Watermelon kombucha is the perfect flavor to second ferment for summer. With real fruit and probiotic goodness, it's lovely on a warm day!This recipe will make about four 16oz bottles.
Place watermelon cubes, lime juice, and sugar (if desired) into a blender. Blend on high until you have a nice, smooth watermelon mixture.
Gently swirl the fermented kombucha (from the first fermentation process) before you pour it into the bottles to evenly distribute the yeast.
Use a funnel to pour the fermented kombucha into swing-top bottles, or any bottle that has a tight-fitting lid, to halfway full (about 1 cup per bottle).
Add the watermelon puree to each bottle, leaving about an inch of headspace at the top of the bottle
Seal the bottles tightly and store them at room temperature out of direct sunlight.
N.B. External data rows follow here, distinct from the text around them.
(* ===== verification/RunWorker.v ===== *)
(** * The worker, the reconciler and the cancel request

    [HandleReviewRun] ([handle_review_run.py]), the T8 part of [StoreReviewOutput]
    ([store_review_output.py]), [ReconcileRuns] ([reconcile_runs.py]), [CancelRun]
    ([cancel_run.py]) and the admission of a delivery ([run_delivery.py]).  Every use case is the
    sequence of its transactions on the database; the review pipeline is what it ends with
    ([attempt_end]).  Check-run and status updates never change a run and are recorded in the
    [shown] result; messages to publish are results too. *)

From Stdlib Require Import String QArith.
From stdpp Require Import numbers gmap.
From S2P Require Import Prelude PyText DiffMap RunFailures RunStore.
#[local] Open Scope Z_scope.

Definition FAST_RUN_COST_LIMIT : Q := 1 # 2.

Inductive DeliveryOutcome : Type := ACK | DEAD_LETTER.
#[export] Instance DeliveryOutcome_eq_dec : EqDecision DeliveryOutcome.
Proof. solve_decision. Defined.

Record Settings : Type := mkSettings {
  hs_worker_id : pystr;
  hs_delays : RetryDelays;
  hs_attempt_deadline : Z;
  hs_lease : Z
}.

Record RunGuardSnapshot : Type := mkRunGuardSnapshot {
  gs_state : RunState;
  gs_attempt : Z;
  gs_available_at : Z;
  gs_cancel_requested : bool;
  gs_head_sha : pystr;
  gs_pr_head_sha : pystr;
  gs_pr_open : bool;
  gs_repository_enabled : bool;
  gs_daily_budget_usd : Q;
  gs_spent_today_usd : Q;
  gs_origin_active : bool
}.

Definition lock_for_claim (d : Db) (id : UUID) : option RunGuardSnapshot :=
  (λ rc : Run * CodeChange, let '(r, c) := rc in
     mkRunGuardSnapshot (run_state r) (run_attempt r) (run_available_at r)
       (run_cancel_requested r) (run_head_sha r) (cc_head_sha c) (cc_open c)
       (cc_repository_enabled c) (cc_daily_budget_usd c) (cc_spent_today_usd c)
       (origin_active d id r c))
  <$> joined d id.

(** ** RunGuard *)

Definition Qltb (a b : Q) : bool := negb (Qle_bool b a).

Definition guard (s : RunGuardSnapshot) (matches : bool) : option (RunState * pystr) :=
  if negb (gs_origin_active s) then Some (Cancelled, u8 "installation_unavailable")
  else match cancellation_reason (gs_pr_open s) (gs_head_sha s =?s gs_pr_head_sha s)
               (gs_cancel_requested s) with
  | Some reason => Some (Cancelled, reason)
  | None =>
      if negb (gs_repository_enabled s) then Some (Skipped, u8 "repo_disabled")
      else if negb matches then Some (Skipped, u8 "rule_not_matched")
      else if Qltb 0 (gs_daily_budget_usd s)
              && Qltb (gs_daily_budget_usd s - gs_spent_today_usd s) FAST_RUN_COST_LIMIT
      then Some (Skipped, u8 "budget_paused")
      else None
  end.

Record Claimed : Type := mkClaimed {
  cl_run_id : UUID;
  cl_attempt : Z;
  cl_deadline : Z;
  cl_worker_id : pystr
}.

(** What the guard transaction of a delivery ends with: nothing to do, a final state whose
    check-run may be shown, a claimed attempt, or the [RuntimeError] of a claim that failed. *)
Inductive guard_end : Type :=
| GuardAck
| GuardDecided (show_check_run : bool)
| GuardClaimed (c : Claimed)
| GuardRaised.

Definition guard_txn (st : Settings) (id : UUID) (matches : bool) (now : Z) (d : Db)
  : Db * guard_end :=
  match lock_for_claim d id with
  | None => (d, GuardAck)
  | Some s =>
      if terminal (gs_state s) && (1 <=? gs_attempt s) then (d, GuardDecided true)
      else if negb (bool_decide (gs_state s = Queued)) || (now <? gs_available_at s)
      then (d, GuardAck)
      else match guard s matches with
      | Some (state, reason) =>
          (fst (finish id Queued None state (Some reason) None now None d),
           GuardDecided (negb (reason =?s u8 "repo_disabled")
                         && (bool_decide (state = Skipped) || (1 <=? gs_attempt s))))
      | None =>
          match claim id (hs_worker_id st) now (now + hs_lease st) d with
          | (d', Ok attempt) =>
              (d', GuardClaimed (mkClaimed id attempt (now + hs_attempt_deadline st)
                                   (hs_worker_id st)))
          | (d', Err _) => (d', GuardRaised)
          end
      end
  end.

(** ** The end of an attempt *)

(** How the watched pipeline ended. *)
Inductive attempt_end : Type :=
| EndResult (produced : bool)
| EndLeaseLost
| EndCancelled (text : pystr)
| EndSkipped (reason : pystr)
| EndDeadline
| EndRaised (e : attempt_exc).

Record Handled : Type := mkHandled {
  hd_outcome : DeliveryOutcome;
  hd_shown : bool;
  hd_retry : option (retry_queue)
}.

Definition handled (o : DeliveryOutcome) (shown : bool) : Handled := mkHandled o shown None.

Definition finish_running (c : Claimed) (state : RunState) (code : pystr) (message : option pystr)
    (now : Z) (d : Db) : Db * bool :=
  finish (cl_run_id c) Running (Some (cl_worker_id c)) state (Some code) message now None d.

Definition cancel (c : Claimed) (reason : pystr) (now : Z) (d : Db) : Db * Handled :=
  let '(d', finished) := finish_running c Cancelled reason None now d in
  (d', handled ACK finished).

Definition MAX_MESSAGE : nat := 2000.

Definition may_retry (c : Claimed) (f : RunFailure) : bool :=
  str_mem (rf_error_code f) RETRYABLE_ERROR_CODES && (cl_attempt c <? MAX_ATTEMPTS).

Definition fail (st : Settings) (c : Claimed) (f : RunFailure) (now : Z) (d : Db)
  : Db * Handled :=
  let retryable := str_mem (rf_error_code f) RETRYABLE_ERROR_CODES in
  if ostr_eqb (store_cancellation_reason d (cl_run_id c)) (Some (u8 "installation_unavailable"))
  then cancel c (u8 "installation_unavailable") now d
  else if may_retry c f then
    let '(key, delay) := for_failure (hs_delays st) (cl_attempt c) f in
    let '(d', requeued) := requeue (cl_run_id c) (Some (cl_worker_id c)) (now + delay) now d in
    (d', mkHandled ACK false (if requeued && has_pointer d' (cl_run_id c) then Some key else None))
  else
    let '(d', finished) := finish_running c Failed (rf_error_code f)
                             (Some (take MAX_MESSAGE (rf_message f))) now d in
    if negb finished then (d', handled ACK false)
    else if ostr_eqb (store_cancellation_reason d' (cl_run_id c))
              (Some (u8 "installation_unavailable"))
    then (d', handled ACK true)
    else (d', handled (if retryable then DEAD_LETTER else ACK) true).

Definition no_result : RunFailure :=
  run_failure (u8 "internal_error") (u8 "the review pipeline produced no result") None false.
Definition deadline_failure : RunFailure :=
  run_failure (u8 "deadline_exceeded") (u8 "the attempt watchdog stopped the run") None false.

Definition run_attempt_end (st : Settings) (c : Claimed) (e : attempt_end) (now : Z) (d : Db)
  : Db * Handled :=
  match e with
  | EndResult true => (d, handled ACK false)
  | EndResult false =>
      match store_cancellation_reason d (cl_run_id c) with
      | Some reason => cancel c reason now d
      | None => fail st c no_result now d
      end
  | EndLeaseLost => (d, handled ACK false)
  | EndCancelled text =>
      cancel c (default text (store_cancellation_reason d (cl_run_id c))) now d
  | EndSkipped reason =>
      let '(d', finished) := finish_running c Skipped reason None now d in
      (d', handled ACK finished)
  | EndDeadline => fail st c deadline_failure now d
  | EndRaised exc => fail st c (classify_failure exc) now d
  end.

(** The heartbeat of the watchdog and the lease of an interrupted worker. *)
Definition heartbeat (st : Settings) (c : Claimed) (now : Z) (d : Db) : Db * bool :=
  extend_lease (cl_run_id c) (cl_worker_id c) (now + hs_lease st) d.

Definition expire_interrupted_lease (st : Settings) (id : UUID) (now : Z) (d : Db) : Db :=
  match lock_for_claim d id with
  | Some s => if bool_decide (gs_state s = Running)
              then fst (extend_lease id (hs_worker_id st) (now - 1) d) else d
  | None => d
  end.

(** The checkpoint before each model call. *)
Definition attempt_checkpoint (d : Db) (id : UUID) (deadline now : Z) : option attempt_end :=
  if deadline <=? now
  then Some (EndRaised (ExcRunFailure (run_failure (u8 "deadline_exceeded")
               (u8 "attempt deadline passed on a checkpoint") None false)))
  else EndCancelled <$> store_cancellation_reason d id.

(** A delivery whose transactions are not interleaved with others: guard, then the attempt. *)
Definition execute (st : Settings) (id : UUID) (matches : bool) (now : Z)
    (pipeline : Claimed → Db → Db * attempt_end * Z) (d : Db) : Db * option Handled :=
  match guard_txn st id matches now d with
  | (d', GuardAck) => (d', Some (handled ACK false))
  | (d', GuardDecided show) => (d', Some (handled ACK show))
  | (d', GuardClaimed c) =>
      let '(d1, e, now1) := pipeline c d' in
      let '(d2, h) := run_attempt_end st c e now1 d1 in (d2, Some h)
  | (d', GuardRaised) => (d', None)
  end.

(** ** Admission of a delivery *)

Record RunDeliveryPointer : Type := mkRunDeliveryPointer {
  dp_run_id : UUID;
  dp_provider : pystr;
  dp_workspace_id : UUID;
  dp_repository_id : UUID;
  dp_repository_external_id : Z;
  dp_installation_id : Z;
  dp_pr_number : Z;
  dp_head_sha : pystr;
  dp_base_sha : pystr;
  dp_engine : pystr;
  dp_rule_version_id : UUID;
  dp_prompt_version_id : UUID;
  dp_trigger : pystr
}.
#[export] Instance RunDeliveryPointer_eq_dec : EqDecision RunDeliveryPointer.
Proof. solve_decision. Defined.

Definition handle_delivery {A} (read : UUID → option RunDeliveryPointer)
    (handler : UUID → A) (pointer : RunDeliveryPointer) : DeliveryOutcome + A :=
  match read (dp_run_id pointer) with
  | None => inl ACK
  | Some identity =>
      if negb (str_mem (dp_provider pointer) [u8 "github"; u8 "gitlab"; u8 "bitbucket"])
         || negb (bool_decide (pointer = identity))
      then inl DEAD_LETTER
      else inr (handler (dp_run_id identity))
  end.

(** ** The reconciler *)

(** The transaction of one expired run; the result tells whether its message is sent again. *)
Definition reconcile_running (now clock : Z) (id : UUID) (attempt : Z) (d : Db) : Db * bool :=
  let '(d', changed) :=
    if attempt <? MAX_ATTEMPTS then requeue id None now clock d
    else finish id Running None Failed (Some (u8 "lease_expired"))
           (Some (u8 "lease expired after the last attempt")) now None d in
  (d', changed && has_pointer d' id).

Fixpoint retire_all (ids : list UUID) (now available_before : Z) (d : Db) : Db :=
  match ids with
  | [] => d
  | id :: ids' => retire_all ids' now available_before (fst (retire_stale_origin id now available_before d))
  end.

Fixpoint reconcile_all (now clock : Z) (running : list (UUID * Z)) (d : Db) : Db * list UUID :=
  match running with
  | [] => (d, [])
  | (id, attempt) :: rest =>
      let '(d1, send) := reconcile_running now clock id attempt d in
      let '(d2, sent) := reconcile_all now clock rest d1 in
      (d2, if send then id :: sent else sent)
  end.

(** One pass without interleaving: the final database, the run messages sent again and the
    review pointers sent again. *)
Definition reconcile (now clock : Z) (limit : nat) (d : Db) : Db * list UUID * list UUID :=
  let available_before := now - RECONCILER_QUEUED_GRACE in
  let d1 := retire_all (stale_inactive_origins now available_before limit d) now available_before d in
  let running := expired_running now limit d1 in
  let publishing := expired_publishing now limit d1 in
  let queued := stale_queued available_before limit d1 in
  let '(d2, sent) := reconcile_all now clock running d1 in
  (d2, sent ++ queued, publishing).

(** ** The cancel request of a user *)

(** The run seen by the caller, the close signal and the event to publish. *)
Definition cancel_run (id : UUID) (authorized : bool) (now : Z) (d : Db)
  : Db * option (option Run * bool * bool) :=
  let '(d', r) := request_cancel id authorized now d in
  if negb (cr_found r) then (d, None)
  else (d', Some (db_runs d' !! id, cr_signal_requested r, cr_changed r)).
As the fermentation process occurs, you will notice little bubbles forming at the top and the yeasts will float. Check the bottles daily and “burp” them at least once daily to release pressure. If there is built up pressure and bubbles race to the top, then move the bottles to the refrigerator. The 2 fermentation process can take anywhere from 1-3 days depending on the ambient temperature (warmer temps will ferment faster).
Chill the bottles in the refrigerator before serving.
Notes
I blend the watermelon, seeds and all, because the seeds contain nutritional benefits such as added vitamins and minerals. Feel free to use a seedless watermelon, if you prefer.
I use green tea kombucha for this recipe because the flavor is lighter and pairs really well with watermelon, but black tea kombucha can also be used.
It is important to check this kombucha daily for carbonation. Watermelon kombucha has a tendency to complete the second fermentation process very quickly.
Watermelon kombucha will naturally separate, but it will still get fizzy. To mix it back up, gently turn the bottle upside down or roll it on its side to mix it back up.
The bottles can go right into the refrigerator for the second ferment if you prefer, but it will slow down fermentation.
Be sure to mark the date that you bottled so that you can keep track of how long it’s been to help prevent any bottle explosions due to built up pressure.